After several visits to Jamaica beginning in 1975, she travelled back to the politically explosive city of Kingston in April 1978 on her first ever photo assignment to cover the historic One Love Peace Concerts for the Toronto Star Weekend magazine. The years 1976 to 1980 were the most violent in the country’s history, culminating in over 800 politically motivated gun killings in the 1980 election year alone, carried out by enforcers in the city’s ghettos, armed and paid for by the two main political parties to wipe out their opposition.
Ms. Harry was able to photograph Bob Marley at the I Kingston at the Peace concert. Upon her return to Canada, she began an association with Canadian reggae band Truths and Rights, serving as photographer and publicist for several years. She promoted Caribbean music through major profiles and cover photographs while associate editor at the Canadian Composer and wrote think-pieces for cultural news magazines Centrefold and Fuse. Jamaica changed her consciousness of the world and her place in it.
In 1989, Ms. Harry began work in the field of human rights, first with Peace Brigades International’s Central America committee.
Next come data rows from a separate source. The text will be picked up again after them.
(* ===== verification/Signature.v ===== *)
(** * Signature verification (src/signature.c, src/signature.h)

    The call sequence into libjwt: the selected key alone is serialised and
    imported, the checker is bound to the algorithm of that key, libjwt's own
    time checks are turned off, and the token is verified as received.  libjwt
    and Jansson are parameters. *)

From S2P Require Import Prelude Identity Jansson Envelope Jwks.

(** ** Data *)

Inductive PgOAuthSignatureError :=
| PG_OAUTH_SIGNATURE_OK
| PG_OAUTH_SIGNATURE_INVALID_ARGUMENT
| PG_OAUTH_SIGNATURE_KEY_SERIALIZATION_FAILED
| PG_OAUTH_SIGNATURE_KEY_IMPORT_FAILED
| PG_OAUTH_SIGNATURE_VERIFIER_FAILED
| PG_OAUTH_SIGNATURE_INVALID.

#[global] Instance signature_error_eq_dec : EqDecision PgOAuthSignatureError.
Proof. solve_decision. Defined.

Inductive jwt_alg_t := JWT_ALG_RS256 | JWT_ALG_ES256 | JWT_ALG_EDDSA | JWT_ALG_INVAL.

#[global] Instance jwt_alg_eq_dec : EqDecision jwt_alg_t.
Proof. solve_decision. Defined.

Inductive jwt_claims_t := JWT_CLAIM_EXP | JWT_CLAIM_NBF.

(** What the code calls of libjwt.  A function that changes the checker returns
    its new state. *)
Class LibJwt := {
  jwk_set_t : Type;
  jwk_item_t : Type;
  jwt_checker_t : Type;
  jwks_create_strn : bytes -> option jwk_set_t;
  jwks_error : jwk_set_t -> Z;
  jwks_item_count : jwk_set_t -> Z;
  jwks_item_get : jwk_set_t -> Z -> option jwk_item_t;
  jwt_checker_new : option jwt_checker_t;
  jwt_checker_setkey : jwt_checker_t -> jwt_alg_t -> jwk_item_t -> Z * jwt_checker_t;
  jwt_checker_time_leeway : jwt_checker_t -> jwt_claims_t -> Z -> Z * jwt_checker_t;
  jwt_checker_verify : jwt_checker_t -> bytes -> Z
}.

(** ** Definitions *)

Definition libjwt_algorithm (algorithm : Z) : jwt_alg_t :=
  if algorithm =? PG_OAUTH_ALGORITHM_RS256 then JWT_ALG_RS256
  else if algorithm =? PG_OAUTH_ALGORITHM_ES256 then JWT_ALG_ES256
  else if algorithm =? PG_OAUTH_ALGORITHM_EDDSA then JWT_ALG_EDDSA
  else JWT_ALG_INVAL.

Section Signature.
Context `{Jansson} `{LibJwt}.

(** The one key of the imported set. *)
Definition import_key (jwk_json : bytes) : option (jwk_set_t * option jwk_item_t) :=
  match jwks_create_strn jwk_json with
  | None => None
  | Some key_set =>
      if negb (jwks_error key_set =? 0) || negb (jwks_item_count key_set =? 1) then None
      else Some (key_set, jwks_item_get key_set 0)
  end.

(** The checker with its key, its algorithm and without time checks. *)
Definition configure_checker (checker : option jwt_checker_t) (algorithm : jwt_alg_t)
  (key : option jwk_item_t) : option jwt_checker_t :=
  match key, checker with
  | Some key, Some checker =>
      let '(result, checker) := jwt_checker_setkey checker algorithm key in
      if negb (result =? 0) then None
      else
        let '(result, checker) := jwt_checker_time_leeway checker JWT_CLAIM_EXP (-1) in
        if negb (result =? 0) then None
        else
          let '(result, checker) := jwt_checker_time_leeway checker JWT_CLAIM_NBF (-1) in
          if negb (result =? 0) then None else Some checker
  | _, _ => None
  end.

Definition pg_oauth_signature_verify (malloc : Z -> bool) (token : option bytes)
  (selected_key : option PgOAuthSelectedJwk) : PgOAuthSignatureError :=
  match token, selected_key with
  | Some token, Some selected =>
      if zlen token =? 0 then PG_OAUTH_SIGNATURE_INVALID_ARGUMENT
      else match sel_jwks selected, sel_jwk selected with
      | Some _, Some jwk =>
          let algorithm := libjwt_algorithm (sel_algorithm selected) in
          if bool_decide (algorithm = JWT_ALG_INVAL) then PG_OAUTH_SIGNATURE_INVALID_ARGUMENT
          else if memchr x00 token || (zlen token =? SIZE_MAX)
          then PG_OAUTH_SIGNATURE_INVALID_ARGUMENT
          else match json_dumps jwk with
          | None => PG_OAUTH_SIGNATURE_KEY_SERIALIZATION_FAILED
          | Some jwk_json =>
              match import_key (c_str jwk_json) with
              | None => PG_OAUTH_SIGNATURE_KEY_IMPORT_FAILED
              | Some (_, key) =>
                  match configure_checker jwt_checker_new algorithm key with
                  | None => PG_OAUTH_SIGNATURE_VERIFIER_FAILED
                  | Some checker =>
                      if negb (malloc (u64 (zlen token + 1)))
                      then PG_OAUTH_SIGNATURE_VERIFIER_FAILED
                      else if jwt_checker_verify checker token =? 0
                      then PG_OAUTH_SIGNATURE_OK else PG_OAUTH_SIGNATURE_INVALID
                  end
              end
          end
      | _, _ => PG_OAUTH_SIGNATURE_INVALID_ARGUMENT
      end
  | _, _ => PG_OAUTH_SIGNATURE_INVALID_ARGUMENT
  end.
End Signature.

Definition signature_error_value (error : PgOAuthSignatureError) : Z :=
  match error with
  | PG_OAUTH_SIGNATURE_OK => 0
  | PG_OAUTH_SIGNATURE_INVALID_ARGUMENT => 1
  | PG_OAUTH_SIGNATURE_KEY_SERIALIZATION_FAILED => 2
  | PG_OAUTH_SIGNATURE_KEY_IMPORT_FAILED => 3
  | PG_OAUTH_SIGNATURE_VERIFIER_FAILED => 4
  | PG_OAUTH_SIGNATURE_INVALID => 5
  end.

Definition pg_oauth_signature_error_code (error : Z) : bytes :=
  code_at
    [B "ok"; B "invalid_argument"; B "key_serialization_failed"; B "key_import_failed";
     B "verifier_failed"; B "invalid_signature"]
    (B "unknown") error.

(** ** Specification

    libjwt's manual: a checker with a key and an algorithm set accepts a token
    only if the token's algorithm is that algorithm and its signature verifies
    under that key ([jws_valid]); turning off a time claim does not change
    that. *)
Class LibJwtVerify `{L : LibJwt} := {
  jws_valid : jwt_alg_t -> jwk_item_t -> bytes -> Prop;
  checker_verifies : forall checker algorithm key c1 c2 c3 token,
    jwt_checker_new = Some checker ->
    jwt_checker_setkey checker algorithm key = (0, c1) ->
    jwt_checker_time_leeway c1 JWT_CLAIM_EXP (-1) = (0, c2) ->
    jwt_checker_time_leeway c2 JWT_CLAIM_NBF (-1) = (0, c3) ->
    jwt_checker_verify c3 token = 0 -> jws_valid algorithm key token
}.
Arguments LibJwtVerify : clear implicits.

(** The algorithms of the program and those of libjwt. *)
Definition algorithm_name (algorithm : Z) (alg : jwt_alg_t) : Prop :=
  (algorithm = PG_OAUTH_ALGORITHM_RS256 /\ alg = JWT_ALG_RS256) \/
  (algorithm = PG_OAUTH_ALGORITHM_ES256 /\ alg = JWT_ALG_ES256) \/
  (algorithm = PG_OAUTH_ALGORITHM_EDDSA /\ alg = JWT_ALG_EDDSA).

Section Specification.
Context `{J : Jansson} `{V : LibJwtVerify}.

(** [token] is signed by the key [jwk] with [algorithm]: the serialisation of
    that one key, imported on its own, verifies it. *)
Definition signed_by (jwk : json_t) (algorithm : Z) (token : bytes) : Prop :=
  exists jwk_json key_set key alg,
    json_dumps jwk = Some jwk_json /\ jwks_create_strn (c_str jwk_json) = Some key_set /\
    jwks_error key_set = 0 /\ jwks_item_count key_set = 1 /\
    jwks_item_get key_set 0 = Some key /\ algorithm_name algorithm alg /\
    jws_valid alg key token.

Lemma libjwt_algorithm_spec algorithm alg :
  libjwt_algorithm algorithm = alg -> alg <> JWT_ALG_INVAL -> algorithm_name algorithm alg.
Proof.
  unfold libjwt_algorithm, algorithm_name. intros <- Hn. guards; auto using Z.eqb_eq.
  all: rewrite Z.eqb_eq in *; auto.
Qed.

Lemma configured_verifies algorithm key checker token :
  configure_checker jwt_checker_new algorithm key = Some checker ->
  jwt_checker_verify checker token = 0 ->
  exists key', key = Some key' /\ jws_valid algorithm key' token.
Proof.
  unfold configure_checker. intros E Hv. guards. prop_bools. rewrite Z.eqb_eq in *. subst.
  eexists. split; [done|]. by eapply checker_verifies.
Qed.

Lemma signature_verify_ok malloc token selected :
  pg_oauth_signature_verify malloc token (Some selected) = PG_OAUTH_SIGNATURE_OK ->
  exists text jwk, token = Some text /\ sel_jwk selected = Some jwk /\ (x00 ∉ text) /\
    signed_by jwk (sel_algorithm selected) text.
Proof.
  unfold pg_oauth_signature_verify, import_key. intros E. guards. prop_bools.
  rewrite Z.eqb_eq in *.
  match goal with Hc : configure_checker _ _ _ = _, Hv : jwt_checker_verify _ _ = 0 |- _ =>
    destruct (configured_verifies _ _ _ _ Hc Hv) as (key & Hk & Hval) end.
  unfold memchr in *. prop_bools. eexists _, _. split_and!; try done.
  unfold signed_by. eexists _, _, key, _. split_and!; try done.
  by apply libjwt_algorithm_spec.
Qed.

(** C10: the signature stage accepts only what libjwt verified with the selected
    key.  When it answers OK, the token has no NUL (libjwt sees all of it), and
    the serialisation of the one selected key, imported by itself as a set of
    exactly one key, verifies the token under the algorithm the key was selected
    for: neither another key nor another algorithm named by the token can be
    used. *)
Theorem signature_verify_sound malloc token selected :
  pg_oauth_signature_verify malloc token (Some selected) = PG_OAUTH_SIGNATURE_OK ->
  exists text jwk, token = Some text /\ sel_jwk selected = Some jwk /\ (x00 ∉ text) /\
    signed_by jwk (sel_algorithm selected) text.
Proof. apply signature_verify_ok. Qed.
End Specification.

(** ** An example

    A libjwt whose keys are their own serialisation and which accepts a token
    that ends in its key. *)

Module SignatureExample.
Definition jwk : Json := JObject [(B "kid", JString (B "k1"))].
#[export] Instance lib : Jansson := {|
  json_t := Json; json_typeof := Json_typeof; json_member := Json_member;
  json_duplicate_keys := fun _ => False; json_loadb := fun _ _ => None;
  json_dumps := fun _ => Some (B "K"); json_loadb_unique := fun _ _ _ _ _ H => H |}.
#[export] Instance libjwt : LibJwt := {|
  jwk_set_t := bytes; jwk_item_t := bytes; jwt_checker_t := option (jwt_alg_t * bytes);
  jwks_create_strn := Some; jwks_error := fun _ => 0; jwks_item_count := fun _ => 1;
  jwks_item_get := fun set _ => Some set; jwt_checker_new := Some None;
  jwt_checker_setkey := fun _ alg key => (0, Some (alg, key));
  jwt_checker_time_leeway := fun checker _ _ => (0, checker);
  jwt_checker_verify := fun checker token =>
    match checker with
    | Some (_, key) => if bytes_eqb (drop (length token - length key) token) key then 0 else 1
    | None => 1
    end |}.
#[export] Instance libjwt_verify : LibJwtVerify libjwt.
Proof.
  refine {| jws_valid := fun _ key token => drop (length token - length key) token = key |}.
  intros c alg key c1 c2 c3 token [= <-] [= <-] [= <-] [= <-]. simpl. intros E.
  destruct (bytes_eqb _ key) eqn:Eb; [|done]. by prop_bools.
Defined.
Definition selected : PgOAuthSelectedJwk :=
  {| sel_jwks := Some jwk; sel_jwk := Some jwk; sel_algorithm := PG_OAUTH_ALGORITHM_ES256 |}.

Lemma signature_verify_sound_witness :
  exists text jwk, Some (B "header.payload.K") = Some text /\ sel_jwk selected = Some jwk /\
    (x00 ∉ text) /\ signed_by jwk (sel_algorithm selected) text.
Proof.
  apply (signature_verify_sound (fun _ => true) (Some (B "header.payload.K")) selected).
  vm_compute. reflexivity.
Defined.
End SignatureExample.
In 1992, she began work with PEN International (PEN Canada), first as international programs director and then as executive director until 2010, alongside committed writers who advanced the organization’s mission to defend freedom of expression and celebrate literature in over 100 countries. She advocated on behalf of political prisoners, particularly imprisoned and exiled writers and journalists worldwide, and for refugee rights, at the United Nations Commission on Human Rights in Geneva and New York and before governments internationally.
“My photographs will be in series, the first one music and musicians,” said Ms. Harry. “I did a lot of photographs of reggae musicians Bob Marley, Peter Tark and some from England when they would come to Toronto. I loved music.”
She’s done a lot of digital photography since 1996, when she started to vacation at an old cottage on Lake Manitou. “I haven’t been able to figure out how to print right but one day I would like to address that,” she said. “I will have more series of photographs in the gallery, with different themes.”
“To be honest, part of the reason I’m keen to be represented by Stephen is that he knows the business and he thinks some of my photographs can sell,” Ms. Harry added.
Isobel Harry’s photographs have appeared in Toronto Life, the Globe and Mail, Macleans, Saturday Night, the Canadian Composter, Shades, Theaterwork, FILE, Image Nation, and FUSE. Her photographs have been exhibited at the Art Gallery of York University, the Art Gallery of Ontario, the Power Plant, the Art Museum at the University of Toronto, and is included in the collection of the National Gallery of Canada.